%%

Section Known.
Context (hs ps : Z) (n : nat) (Hsz : sizes_ok hs ps) (Hn : (1 <= n <= 62)%nat).
Notation ok := (bm_ok hs ps n).
Notation hash := (H hs ps).
Notation "a ≃ b" := (same hs a b) (at level 70).

Lemma Hn62 : (n <= 62)%nat.
Proof using Hsz Hn. lia. Qed.

(** ** The bit set *)

Definition valid (st : fd_bmtree_commit_t) (i : Z) : bool := Z.testbit (nth (Z.to_nat (i / 64)) (bm_inclusion_proofs_valid st) 0) (i mod 64).

Record words_ok (st : fd_bmtree_commit_t) : Prop := mk_words_ok {
  wo_len : 1 + (zpow n - 1) / 64 <= Z.of_nat (length (bm_inclusion_proofs_valid st));
  wo_words : Forall is_u64 (bm_inclusion_proofs_valid st);
  wo_bound : forall i, 0 <= i -> valid st i = true -> i < zpow n - 1 }.

Lemma word_get st i : words_ok st -> 0 <= i < Z.of_nat (length (bm_inclusion_proofs_valid st)) ->
  arr_get (bm_inclusion_proofs_valid st) i = Ok (nth (Z.to_nat i) (bm_inclusion_proofs_valid st) 0) /\ is_u64 (nth (Z.to_nat i) (bm_inclusion_proofs_valid st) 0).
Proof using Hsz Hn.
  intros Hw Hi. unfold arr_get. replace (0 <=? i) with true by lia. cbn [check mbind outcome_bind]. destruct (nth_lookup_or_length (bm_inclusion_proofs_valid st) (Z.to_nat i) 0) as [E|]; [|lia]. rewrite E. split; [done|].
  pose proof (wo_words _ Hw) as Hf. rewrite Forall_forall in Hf. apply Hf. by eapply list_elem_of_lookup_2.
Qed.

Lemma word_bound st i : words_ok st -> 0 <= i < zpow n -> 0 <= i / 64 < Z.of_nat (length (bm_inclusion_proofs_valid st)).
Proof using Hsz Hn. intros Hw Hi. pose proof (wo_len _ Hw). pose proof (Z.div_le_mono i (zpow n - 1) 64 ltac:(lia) ltac:(lia)). pose proof (Z.div_pos i 64). lia. Qed.

Lemma has_node_ok st i : words_ok st -> 0 <= i < zpow n -> has_node st i = Ok (valid st i).
Proof using Hsz Hn. intros Hw Hi. unfold has_node. by destruct (word_get st (i / 64) Hw (word_bound st i Hw Hi)) as [-> _]. Qed.

Lemma lor_bit_u64 w b : is_u64 w -> 0 <= b < 64 -> is_u64 (Z.lor w (Z.shiftl 1 b)).
Proof using Hsz Hn.
  unfold is_u64, ULONG_MAX. intros Hw Hb. rewrite Z.shiftl_1_l. split; [apply Z.lor_nonneg; split; [lia|apply Z.pow_nonneg; lia]|]. assert (0 <= Z.lor w (2 ^ b)) by (apply Z.lor_nonneg; split; [lia|apply Z.pow_nonneg; lia]).
  enough (Z.lor w (2 ^ b) < 2 ^ 64) by lia. destruct (decide (Z.lor w (2 ^ b) = 0)) as [->|]; [lia|]. apply Z.log2_lt_pow2; [lia|]. rewrite Z.log2_lor by (lia || apply Z.pow_nonneg; lia). rewrite Z.log2_pow2 by lia.
  assert (Z.log2 w < 64); [|lia]. destruct (decide (w = 0)) as [->|]; [done|]. apply Z.log2_lt_pow2; lia.
Qed.

Lemma mark_node_ok st i : words_ok st -> 0 <= i < zpow n - 1 ->
  exists v, mark_node st i = Ok (bm_set_valid st v) /\ words_ok (bm_set_valid st v) /\ forall k, 0 <= k -> valid (bm_set_valid st v) k = valid st k || bool_decide (k = i).
Proof using Hsz Hn.
  intros Hw Hi. unfold mark_node. pose proof (word_bound st i Hw ltac:(lia)) as Hb. destruct (word_get st (i / 64) Hw Hb) as [-> Hu]. cbn [mbind outcome_bind]. rewrite arr_set_z by done. cbn [mbind outcome_bind].
  pose proof (Z.mod_pos_bound i 64 ltac:(lia)) as Hm. set (w := nth _ _ 0) in *. eexists. split; [done|].
  assert (forall k, 0 <= k -> valid (bm_set_valid st (<[Z.to_nat (i / 64) := Z.lor w (Z.shiftl 1 (i mod 64))]> (bm_inclusion_proofs_valid st))) k = valid st k || bool_decide (k = i)) as Hv.
  { intros k Hk. unfold valid. cbn [bm_set_valid bm_inclusion_proofs_valid]. rewrite !nth_lookup. pose proof (Z.div_mod k 64 ltac:(lia)). pose proof (Z.div_mod i 64 ltac:(lia)). pose proof (Z.mod_pos_bound k 64 ltac:(lia)). pose proof (Z.div_pos k 64 Hk ltac:(lia)).
    destruct (decide (k / 64 = i / 64)) as [E|E].
    - rewrite E, list_lookup_insert_eq by lia. cbn [default from_option id]. rewrite <- nth_lookup. fold w. rewrite Z.lor_spec, Z.shiftl_1_l. f_equal. case_bool_decide as Ek; [subst; by rewrite Z.pow2_bits_true by lia|]. apply Z.pow2_bits_false. lia.
    - rewrite list_lookup_insert_ne by lia. rewrite bool_decide_eq_false_2 by (intros ->; done). by rewrite orb_false_r. }
  split; [|done]. destruct Hw as [Hl Hf Hbd]. split; [by cbn; rewrite length_insert| |].
  - cbn. apply Forall_insert; [done|]. by apply lor_bit_u64.
  - intros k Hk. rewrite Hv by done. rewrite orb_true_iff, bool_decide_eq_true. intros [| ->]; [by apply Hbd|lia].
Qed.

(** ** The invariant *)

(** The hash of a node and its partner, in their order. *)
Definition ph (j : nat) (x y : fd_bmtree_node_t) : fd_bmtree_node_t := if Nat.even j then hash x y else hash y x.

Definition known (st : fd_bmtree_commit_t) (l j : nat) : bool := valid st (idx l j).
Definition value (st : fd_bmtree_commit_t) (l j : nat) : fd_bmtree_node_t := zat (bm_inclusion_proofs st) (idx l j).

Definition consistent (K : nat -> nat -> bool) (V : nat -> nat -> fd_bmtree_node_t) : Prop :=
  forall l j, (S l < n)%nat -> K l j = true -> K l (sib j) = true -> K (S l) (j / 2)%nat = true /\ V (S l) (j / 2)%nat ≃ ph j (V l j) (V l (sib j)).

Record pinv (st : fd_bmtree_commit_t) : Prop := mk_pinv {
  pi_ok : ok st;
  pi_words : words_ok st;
  pi_cons : consistent (known st) (value st) }.

Lemma ph_same j x x' y y' : x ≃ x' -> y ≃ y' -> ph j x y = ph j x' y'.
Proof using Hsz Hn. intros Hx Hy. unfold ph. destruct (Nat.even j); [by rewrite Hx, Hy|by rewrite Hx, Hy]. Qed.

Lemma ph_ok j x y : node_ok (ph j x y).
Proof using Hsz Hn. unfold ph. destruct (Nat.even j); apply H_ok. Qed.

Lemma merge_ph st j x y : ok st -> Forall is_byte x -> Forall is_byte y -> merge st (if Nat.even j then x else y) (if Nat.even j then y else x) = Ok (ph j x y).
Proof using Hsz Hn.
  intros Ho Hx Hy. unfold merge, ph. rewrite (bo_hs _ _ _ _ Ho), (bo_ps _ _ _ _ Ho). rewrite merge_ok by (done || by destruct (Nat.even j)). by destruct (Nat.even j).
Qed.

Lemma same_hash_iff x y : same_hash hs x y = true <-> x ≃ y.
Proof using Hsz Hn. unfold same_hash, same. apply bool_decide_eq_true. Qed.

Lemma conflicts_ok st l j x : ok st -> words_ok st -> idx l j < zpow n - 1 ->
  exists c, conflicts st (idx l j) x = Ok c /\ (c = false -> known st l j = true -> x ≃ value st l j) /\ (c = true -> known st l j = true /\ ~ x ≃ value st l j).
Proof using Hsz Hn.
  intros Ho Hw Hi. pose proof (idx_range l j). unfold conflicts. rewrite has_node_ok by (done || lia). cbn [mbind outcome_bind]. unfold known. destruct (valid st (idx l j)); cbn [negb]; [|by exists false].
  destruct (proof_node_ok hs ps n Hsz Hn62 st (idx l j) Ho ltac:(lia)) as [-> _]. cbn [mbind outcome_bind]. rewrite (bo_hs _ _ _ _ Ho). fold (value st l j).
  destruct (same_hash hs x (value st l j)) eqn:E; cbn [negb].
  - exists false. split_and!; [done| |done]. intros _ _. by apply same_hash_iff.
  - exists true. split_and!; [done|done|]. intros _. split; [done|]. intros Hs%same_hash_iff. congruence.
Qed.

%%

→ **Directions**:
Could you retype exactly the lines from the one containing "Lemma merge_ph st" through the final line of the data above, and no others?

→ **Written response**:
Lemma merge_ph st j x y : ok st -> Forall is_byte x -> Forall is_byte y -> merge st (if Nat.even j then x else y) (if Nat.even j then y else x) = Ok (ph j x y).
Proof using Hsz Hn.
  intros Ho Hx Hy. unfold merge, ph. rewrite (bo_hs _ _ _ _ Ho), (bo_ps _ _ _ _ Ho). rewrite merge_ok by (done || by destruct (Nat.even j)). by destruct (Nat.even j).
Qed.

Lemma same_hash_iff x y : same_hash hs x y = true <-> x ≃ y.
Proof using Hsz Hn. unfold same_hash, same. apply bool_decide_eq_true. Qed.

Lemma conflicts_ok st l j x : ok st -> words_ok st -> idx l j < zpow n - 1 ->
  exists c, conflicts st (idx l j) x = Ok c /\ (c = false -> known st l j = true -> x ≃ value st l j) /\ (c = true -> known st l j = true /\ ~ x ≃ value st l j).
Proof using Hsz Hn.
  intros Ho Hw Hi. pose proof (idx_range l j). unfold conflicts. rewrite has_node_ok by (done || lia). cbn [mbind outcome_bind]. unfold known. destruct (valid st (idx l j)); cbn [negb]; [|by exists false].
  destruct (proof_node_ok hs ps n Hsz Hn62 st (idx l j) Ho ltac:(lia)) as [-> _]. cbn [mbind outcome_bind]. rewrite (bo_hs _ _ _ _ Ho). fold (value st l j).
  destruct (same_hash hs x (value st l j)) eqn:E; cbn [negb].
  - exists false. split_and!; [done| |done]. intros _ _. by apply same_hash_iff.
  - exists true. split_and!; [done|done|]. intros _. split; [done|]. intros Hs%same_hash_iff. congruence.
Qed.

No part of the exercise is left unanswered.